Data section START

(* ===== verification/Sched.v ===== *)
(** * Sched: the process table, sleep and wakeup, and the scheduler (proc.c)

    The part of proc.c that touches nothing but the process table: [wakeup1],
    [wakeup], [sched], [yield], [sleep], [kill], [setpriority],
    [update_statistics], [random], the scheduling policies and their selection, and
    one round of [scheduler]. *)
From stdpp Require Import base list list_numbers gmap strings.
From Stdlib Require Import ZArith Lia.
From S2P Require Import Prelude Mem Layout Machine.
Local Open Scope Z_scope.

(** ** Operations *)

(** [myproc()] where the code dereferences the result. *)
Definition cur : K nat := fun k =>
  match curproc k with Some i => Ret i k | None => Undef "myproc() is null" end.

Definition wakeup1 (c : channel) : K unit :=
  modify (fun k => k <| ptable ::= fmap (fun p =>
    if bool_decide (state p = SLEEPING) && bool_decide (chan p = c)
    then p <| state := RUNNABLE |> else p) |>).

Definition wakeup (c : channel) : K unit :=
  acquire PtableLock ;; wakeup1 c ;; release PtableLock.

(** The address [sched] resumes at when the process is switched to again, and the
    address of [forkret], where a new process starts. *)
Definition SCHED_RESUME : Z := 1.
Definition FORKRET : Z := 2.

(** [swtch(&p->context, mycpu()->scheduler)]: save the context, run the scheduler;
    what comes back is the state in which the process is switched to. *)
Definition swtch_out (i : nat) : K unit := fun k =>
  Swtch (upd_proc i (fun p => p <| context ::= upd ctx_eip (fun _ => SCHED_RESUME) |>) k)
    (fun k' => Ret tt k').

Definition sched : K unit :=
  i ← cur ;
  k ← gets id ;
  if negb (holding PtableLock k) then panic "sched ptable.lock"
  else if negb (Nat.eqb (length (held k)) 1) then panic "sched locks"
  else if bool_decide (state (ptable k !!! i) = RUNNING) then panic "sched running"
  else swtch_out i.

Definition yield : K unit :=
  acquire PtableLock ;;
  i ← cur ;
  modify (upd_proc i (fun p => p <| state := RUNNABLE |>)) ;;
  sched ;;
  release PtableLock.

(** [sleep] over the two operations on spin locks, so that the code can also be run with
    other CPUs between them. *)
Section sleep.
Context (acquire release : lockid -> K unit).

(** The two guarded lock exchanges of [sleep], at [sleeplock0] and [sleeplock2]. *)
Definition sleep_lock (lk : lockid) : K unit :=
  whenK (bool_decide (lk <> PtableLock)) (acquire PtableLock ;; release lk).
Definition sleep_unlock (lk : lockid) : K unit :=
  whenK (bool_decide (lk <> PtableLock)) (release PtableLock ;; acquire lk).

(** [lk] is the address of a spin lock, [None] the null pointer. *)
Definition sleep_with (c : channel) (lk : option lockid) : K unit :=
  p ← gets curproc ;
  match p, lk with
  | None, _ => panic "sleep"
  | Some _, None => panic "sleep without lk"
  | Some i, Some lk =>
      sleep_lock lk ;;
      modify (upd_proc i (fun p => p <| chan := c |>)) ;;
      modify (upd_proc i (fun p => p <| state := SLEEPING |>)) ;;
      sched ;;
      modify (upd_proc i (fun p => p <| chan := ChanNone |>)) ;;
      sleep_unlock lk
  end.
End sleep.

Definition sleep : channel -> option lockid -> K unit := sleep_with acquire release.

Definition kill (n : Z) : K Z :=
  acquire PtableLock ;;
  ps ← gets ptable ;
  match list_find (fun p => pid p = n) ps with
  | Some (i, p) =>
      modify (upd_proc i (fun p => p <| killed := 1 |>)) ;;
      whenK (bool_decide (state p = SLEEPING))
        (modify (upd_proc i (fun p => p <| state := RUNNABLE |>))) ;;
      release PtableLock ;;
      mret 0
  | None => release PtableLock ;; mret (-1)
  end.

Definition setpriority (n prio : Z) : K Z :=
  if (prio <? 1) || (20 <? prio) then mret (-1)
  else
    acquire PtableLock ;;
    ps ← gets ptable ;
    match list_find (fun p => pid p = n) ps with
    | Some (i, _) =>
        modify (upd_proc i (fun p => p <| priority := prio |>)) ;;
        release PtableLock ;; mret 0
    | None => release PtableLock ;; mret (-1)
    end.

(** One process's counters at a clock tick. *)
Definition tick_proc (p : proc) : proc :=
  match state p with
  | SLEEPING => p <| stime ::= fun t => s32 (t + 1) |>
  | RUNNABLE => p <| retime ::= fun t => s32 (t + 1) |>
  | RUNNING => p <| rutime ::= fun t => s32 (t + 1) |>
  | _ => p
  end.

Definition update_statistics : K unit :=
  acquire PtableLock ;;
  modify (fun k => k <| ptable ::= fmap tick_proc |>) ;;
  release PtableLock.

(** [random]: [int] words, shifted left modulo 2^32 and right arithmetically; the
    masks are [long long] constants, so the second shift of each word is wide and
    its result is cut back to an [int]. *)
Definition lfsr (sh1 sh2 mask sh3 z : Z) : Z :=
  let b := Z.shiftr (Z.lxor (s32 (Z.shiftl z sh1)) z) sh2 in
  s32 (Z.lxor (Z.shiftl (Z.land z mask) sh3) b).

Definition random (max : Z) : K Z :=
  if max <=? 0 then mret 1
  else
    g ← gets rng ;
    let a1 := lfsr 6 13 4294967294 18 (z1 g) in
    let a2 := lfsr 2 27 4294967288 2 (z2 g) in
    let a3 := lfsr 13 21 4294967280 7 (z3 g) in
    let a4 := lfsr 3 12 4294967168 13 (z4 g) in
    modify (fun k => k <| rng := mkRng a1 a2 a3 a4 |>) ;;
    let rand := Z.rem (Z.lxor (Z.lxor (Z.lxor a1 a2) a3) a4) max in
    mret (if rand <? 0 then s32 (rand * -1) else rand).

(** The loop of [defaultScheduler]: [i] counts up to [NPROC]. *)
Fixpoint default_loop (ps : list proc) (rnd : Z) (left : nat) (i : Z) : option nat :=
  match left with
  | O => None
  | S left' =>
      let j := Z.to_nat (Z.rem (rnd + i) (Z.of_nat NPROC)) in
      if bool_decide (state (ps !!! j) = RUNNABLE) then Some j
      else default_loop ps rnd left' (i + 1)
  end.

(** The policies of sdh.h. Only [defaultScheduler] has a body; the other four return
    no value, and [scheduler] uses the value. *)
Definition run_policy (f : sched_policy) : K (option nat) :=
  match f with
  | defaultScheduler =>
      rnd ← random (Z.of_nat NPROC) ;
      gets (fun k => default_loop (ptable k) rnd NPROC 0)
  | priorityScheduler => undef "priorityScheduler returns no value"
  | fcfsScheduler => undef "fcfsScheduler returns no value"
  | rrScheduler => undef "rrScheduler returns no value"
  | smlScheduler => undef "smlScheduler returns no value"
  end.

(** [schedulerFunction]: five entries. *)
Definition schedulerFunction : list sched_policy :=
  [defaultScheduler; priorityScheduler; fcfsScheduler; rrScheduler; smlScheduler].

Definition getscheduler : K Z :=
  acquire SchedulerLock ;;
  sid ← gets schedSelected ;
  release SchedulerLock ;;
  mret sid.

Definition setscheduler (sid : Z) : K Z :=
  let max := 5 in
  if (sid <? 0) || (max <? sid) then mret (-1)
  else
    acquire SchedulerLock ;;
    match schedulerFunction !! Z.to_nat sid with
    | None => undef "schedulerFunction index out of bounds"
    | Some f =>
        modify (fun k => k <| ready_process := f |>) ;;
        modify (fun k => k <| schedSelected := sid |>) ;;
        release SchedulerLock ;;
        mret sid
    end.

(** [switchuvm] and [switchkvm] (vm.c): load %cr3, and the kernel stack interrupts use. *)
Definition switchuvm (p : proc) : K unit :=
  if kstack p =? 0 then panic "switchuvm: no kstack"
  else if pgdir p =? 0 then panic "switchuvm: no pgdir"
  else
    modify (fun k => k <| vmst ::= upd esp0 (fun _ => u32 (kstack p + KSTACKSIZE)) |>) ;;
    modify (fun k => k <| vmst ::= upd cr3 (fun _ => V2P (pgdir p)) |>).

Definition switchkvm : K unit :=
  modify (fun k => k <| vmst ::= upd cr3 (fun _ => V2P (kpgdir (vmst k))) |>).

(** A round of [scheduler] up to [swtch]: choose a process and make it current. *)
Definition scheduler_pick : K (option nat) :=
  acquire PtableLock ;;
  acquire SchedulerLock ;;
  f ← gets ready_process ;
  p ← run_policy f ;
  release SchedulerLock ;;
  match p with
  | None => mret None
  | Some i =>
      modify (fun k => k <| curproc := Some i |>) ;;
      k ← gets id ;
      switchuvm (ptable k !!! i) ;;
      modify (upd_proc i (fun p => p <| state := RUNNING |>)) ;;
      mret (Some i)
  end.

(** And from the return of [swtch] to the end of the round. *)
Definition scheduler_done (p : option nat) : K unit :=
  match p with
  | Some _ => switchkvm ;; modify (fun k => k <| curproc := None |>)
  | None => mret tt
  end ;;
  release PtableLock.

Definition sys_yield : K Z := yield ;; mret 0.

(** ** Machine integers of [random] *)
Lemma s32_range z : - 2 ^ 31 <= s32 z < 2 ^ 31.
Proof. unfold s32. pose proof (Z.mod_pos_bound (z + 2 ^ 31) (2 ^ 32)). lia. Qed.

Data section END
Data section START

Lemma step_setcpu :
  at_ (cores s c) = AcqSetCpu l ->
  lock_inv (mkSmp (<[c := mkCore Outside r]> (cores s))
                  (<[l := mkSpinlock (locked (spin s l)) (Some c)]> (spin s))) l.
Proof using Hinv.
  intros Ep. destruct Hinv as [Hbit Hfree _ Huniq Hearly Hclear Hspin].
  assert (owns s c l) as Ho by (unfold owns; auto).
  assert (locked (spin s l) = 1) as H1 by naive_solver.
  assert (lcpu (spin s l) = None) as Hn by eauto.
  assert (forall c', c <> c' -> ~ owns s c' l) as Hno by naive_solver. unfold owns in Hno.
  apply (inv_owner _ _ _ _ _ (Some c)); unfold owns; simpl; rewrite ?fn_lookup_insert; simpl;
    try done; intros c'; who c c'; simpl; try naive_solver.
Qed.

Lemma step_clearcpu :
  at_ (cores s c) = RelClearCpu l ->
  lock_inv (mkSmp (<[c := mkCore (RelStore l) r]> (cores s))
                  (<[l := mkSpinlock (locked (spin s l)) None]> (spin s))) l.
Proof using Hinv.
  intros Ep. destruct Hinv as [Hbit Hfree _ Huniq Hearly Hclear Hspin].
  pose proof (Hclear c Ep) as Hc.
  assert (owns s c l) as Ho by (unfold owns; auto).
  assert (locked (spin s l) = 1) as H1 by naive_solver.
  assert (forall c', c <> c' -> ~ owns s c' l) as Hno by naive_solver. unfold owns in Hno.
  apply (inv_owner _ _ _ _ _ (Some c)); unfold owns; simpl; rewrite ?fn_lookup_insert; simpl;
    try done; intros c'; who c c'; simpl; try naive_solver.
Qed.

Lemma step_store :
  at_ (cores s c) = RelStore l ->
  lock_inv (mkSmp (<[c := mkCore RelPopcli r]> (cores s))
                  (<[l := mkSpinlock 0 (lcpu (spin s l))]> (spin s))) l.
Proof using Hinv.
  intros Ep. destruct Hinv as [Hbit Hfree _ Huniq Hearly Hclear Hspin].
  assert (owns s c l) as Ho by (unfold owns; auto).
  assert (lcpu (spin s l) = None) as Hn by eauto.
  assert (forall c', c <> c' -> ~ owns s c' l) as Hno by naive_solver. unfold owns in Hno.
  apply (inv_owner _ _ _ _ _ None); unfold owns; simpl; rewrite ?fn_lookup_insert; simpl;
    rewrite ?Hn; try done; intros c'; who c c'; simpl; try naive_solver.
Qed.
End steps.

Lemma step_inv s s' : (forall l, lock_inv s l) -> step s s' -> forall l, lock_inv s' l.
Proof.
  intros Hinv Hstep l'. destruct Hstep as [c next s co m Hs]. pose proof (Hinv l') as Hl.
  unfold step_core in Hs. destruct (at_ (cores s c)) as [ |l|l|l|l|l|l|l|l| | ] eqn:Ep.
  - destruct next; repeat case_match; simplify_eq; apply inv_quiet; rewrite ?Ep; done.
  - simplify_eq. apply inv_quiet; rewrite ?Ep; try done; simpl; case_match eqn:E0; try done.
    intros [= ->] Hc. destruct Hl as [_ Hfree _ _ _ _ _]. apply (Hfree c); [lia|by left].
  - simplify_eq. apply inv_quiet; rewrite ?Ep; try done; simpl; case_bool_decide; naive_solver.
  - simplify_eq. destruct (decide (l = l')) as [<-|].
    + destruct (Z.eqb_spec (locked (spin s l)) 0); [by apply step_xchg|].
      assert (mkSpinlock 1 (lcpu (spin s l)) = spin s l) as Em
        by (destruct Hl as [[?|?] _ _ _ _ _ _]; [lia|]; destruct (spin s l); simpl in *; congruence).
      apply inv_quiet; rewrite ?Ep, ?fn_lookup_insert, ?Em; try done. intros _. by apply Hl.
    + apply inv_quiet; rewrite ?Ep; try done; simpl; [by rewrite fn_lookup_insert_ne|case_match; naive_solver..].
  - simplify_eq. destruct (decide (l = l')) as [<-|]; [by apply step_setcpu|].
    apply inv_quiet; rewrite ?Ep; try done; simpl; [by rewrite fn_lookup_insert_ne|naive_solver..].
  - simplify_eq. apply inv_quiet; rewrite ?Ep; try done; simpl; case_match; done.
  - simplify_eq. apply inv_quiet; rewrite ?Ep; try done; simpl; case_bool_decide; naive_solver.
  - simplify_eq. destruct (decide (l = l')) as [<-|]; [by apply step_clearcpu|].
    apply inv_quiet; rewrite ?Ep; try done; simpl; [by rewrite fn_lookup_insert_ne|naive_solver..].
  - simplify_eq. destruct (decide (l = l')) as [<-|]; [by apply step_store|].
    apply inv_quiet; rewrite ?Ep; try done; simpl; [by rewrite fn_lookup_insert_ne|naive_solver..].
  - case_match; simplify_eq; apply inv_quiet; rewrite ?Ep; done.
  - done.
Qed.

Data section END

▶ Required action
Reproduce exactly the entries above, limited to the lines from the one with "what comes back" through the one with "else swtch_out i.", both included.

▶ Answer to this task
    what comes back is the state in which the process is switched to. *)
Definition swtch_out (i : nat) : K unit := fun k =>
  Swtch (upd_proc i (fun p => p <| context ::= upd ctx_eip (fun _ => SCHED_RESUME) |>) k)
    (fun k' => Ret tt k').

Definition sched : K unit :=
  i ← cur ;
  k ← gets id ;
  if negb (holding PtableLock k) then panic "sched ptable.lock"
  else if negb (Nat.eqb (length (held k)) 1) then panic "sched locks"
  else if bool_decide (state (ptable k !!! i) = RUNNING) then panic "sched running"
  else swtch_out i.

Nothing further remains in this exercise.